Foi numa entrevista para a Parêntese, concedida ao professor Luís Augusto Fischer, que fiquei sabendo que o mais recente livro da Eliane Brum, Brasil Construtor de Ruínas: um olhar sobre o país, de Lula a Bolsonaro (Arquipélago, 2019), não havia recebido sequer uma crítica dos grandes jornais brasileiros, apesar de ter sido resenhado pela New Yorker, pelo New York Times e estar sendo traduzido para diversos idiomas, entre os quais o polonês e o italiano.
A informação em nada me espanta. Apesar dos vários títulos que vêm sendo publicados na intenção de dissecar a história política recente, em sua maioria os livros teóricos têm compromissos nítidos com a sua própria performance investigativa e estão disputando, para além da narrativa, o cenário e destino eleitorais. O livro da Eliane também tem seus compromissos, mas não é por isso que eu acredito nessa refração que o público brasileiro vem tendo em relação à publicação da Arquipélago, editora de Porto Alegre que é a sua “casa”, conforme ela diz.
Eu temo, aliás, que qualquer iniciativa intelectual que vise colocar ao espelho a história recente brasileira venha a passar pelo mesmo. Não é que não estejamos preparados ainda para enfrentar a dissolução da Nova República no bolsonarismo: é que nunca estaremos. É muito terrível ser obrigado a olhar a ruína logo atrás e ainda por cima precisar entender que o futuro breve continua sendo determinado por escolhas comprometidas e/ou já fracassadas.
Como a bíblica família de Lot, pesa-nos a advertência de que, para seguir sobrevivendo em paz relativa, é necessário não olhar para trás, nem examinar os meandros do que competiu a maldição da história toda.
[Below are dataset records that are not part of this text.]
Lemma is_zero_spec l : bytes_ok l → is_zero l = bool_decide (from_be_bytes l = 0).
Proof.
  intros Hl. apply eq_bool_prop_intro. rewrite !Is_true_true, bool_decide_eq_true. induction Hl as [|b l Hb Hl IH]; [done|].
  cbn [is_zero forallb]. rewrite andb_true_iff, Z.eqb_eq, be_cons. pose proof (be_bound l Hl). pose proof (Z.pow_pos_nonneg 2 (8 * length l) ltac:(lia) ltac:(lia)).
  destruct Hb as [Hb _]. unfold is_zero in IH. split; [intros [-> H1]; apply IH in H1; lia|]. intros E. assert (b = 0) by nia. subst b. split; [done|apply IH; lia].
Qed.

Lemma less_than_spec a b : length a = length b → bytes_ok a → bytes_ok b → less_than a b = bool_decide (from_be_bytes a < from_be_bytes b).
Proof.
  intros Hl Ha. revert b Hl. induction Ha as [|x a Hx Ha IH]; intros [|y b] Hl Hb; try done. apply Forall_cons in Hb as [Hy Hb]. injection Hl as Hl.
  cbn [less_than]. rewrite (IH b Hl Hb). apply eq_bool_prop_intro. rewrite !Is_true_true, orb_true_iff, andb_true_iff, Z.ltb_lt, Z.eqb_eq, !bool_decide_eq_true, !be_cons, Hl.
  pose proof (be_bound a Ha) as H1. pose proof (be_bound b Hb) as H2. rewrite Hl in H1. pose proof (Z.pow_pos_nonneg 2 (8 * length b) ltac:(lia) ltac:(lia)). nia.
Qed.

Lemma be_zeros n l : from_be_bytes (replicate n 0 ++ l) = from_be_bytes l.
Proof. induction n as [|n IH]; [done|]. cbn [replicate app]. rewrite be_cons, IH. lia. Qed.

Lemma be_drop (k : nat) l : bytes_ok l → (k ≤ length l)%nat → from_be_bytes (drop k l) = from_be_bytes l mod 2 ^ (8 * (length l - k)%nat).
Proof.
  intros Hl Hk. rewrite <- (take_drop k l) at 2. rewrite from_be_bytes_app, length_drop. pose proof (be_bound (drop k l) ltac:(by apply Forall_drop)) as Hb.
  rewrite length_drop in Hb. rewrite Z.mul_comm, Z.mod_add by (pose proof (Z.pow_pos_nonneg 2 (8 * (length l - k)%nat)); lia). symmetry. by apply Z.mod_small.
Qed.

Lemma mod_mod_smaller v (i j : Z) : 0 ≤ i ≤ j → (v mod 2 ^ j) mod 2 ^ i = v mod 2 ^ i.
Proof. intros H. apply Z.mod_mod_divide. exists (2 ^ (j - i)). rewrite <- Z.pow_add_r by lia. f_equal. lia. Qed.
Há o risco de congelamento em sal numa recaída simples. E ninguém em sã consciência do seu instinto de sobrevivência gostaria de terminar assim. Ou seja, fugindo ao viés de confirmação de uns ou de outros, qualquer literatura será mal vinda. Bem vinda aquela que permite continuar, ainda que ao custo da denegação da realidade objetiva.
É por afrontar o legado petista e lulista, por enfrentar a sanha justiceira lavajatista e por confrontar a expressão da malignidade bolsonarista que o livro de Eliane vai se convertendo num clássico pouco lido. A sua diferença maior em relação aos livros de ciência política não é dada pela linguagem ou pelo método jornalístico de imersão total pelo qual ela opta, mas pelo distanciamento que lhe confere a isenção ideológica e o exame vis-à-vis dos acontecimentos.
Se é possível que ela incorra em equívocos de interpretação, isso é o que há de menos grave. A história do Brasil recente está mesmo sendo forjada a quente e, no tocante às decisões políticas, vem competindo em desastres humanitários, ambientais e econômicos sem precedentes. Além disso, os cronistas dos jornais e das redes sociais estão também implicados muitas vezes numa rede de enganos e auto enganos que mantêm suas bolhas agregadas e sua narrativa montada, em pé.
Desse consensos não coincidentes não resulta uma ciência política taxativa nem diagnósticos claros do que ainda pode vir a acontecer, mas o ponto de vista de Eliane Brum, como residente no mesmo alto Xingu no qual se estabeleceu o gigantismo destruidor da usina de Belo Monte e como pensadora autônoma, não está colocado como a chave interpretativa por excelência adotada nem por direita e nem por esquerda. É de um lugar oblíquo, do qual permite ver os estilhaços da imagem de uma nação esfacelada em muitos cacos, que o espelho do seu livro alcança ao público. De primeira, não será uma imagem muito clara ou precisa, mas, ao fim, vai se ver que a imagem resulta de uma semelhança incômoda com o Brasil real e isso, afinal, talvez seja o que mais nos aterrorize.
Brasil, construtor de ruínas: um olhar sobre o país, de Lula a Bolsonaro
de Eliane Brum, (Arquipélago, 2019).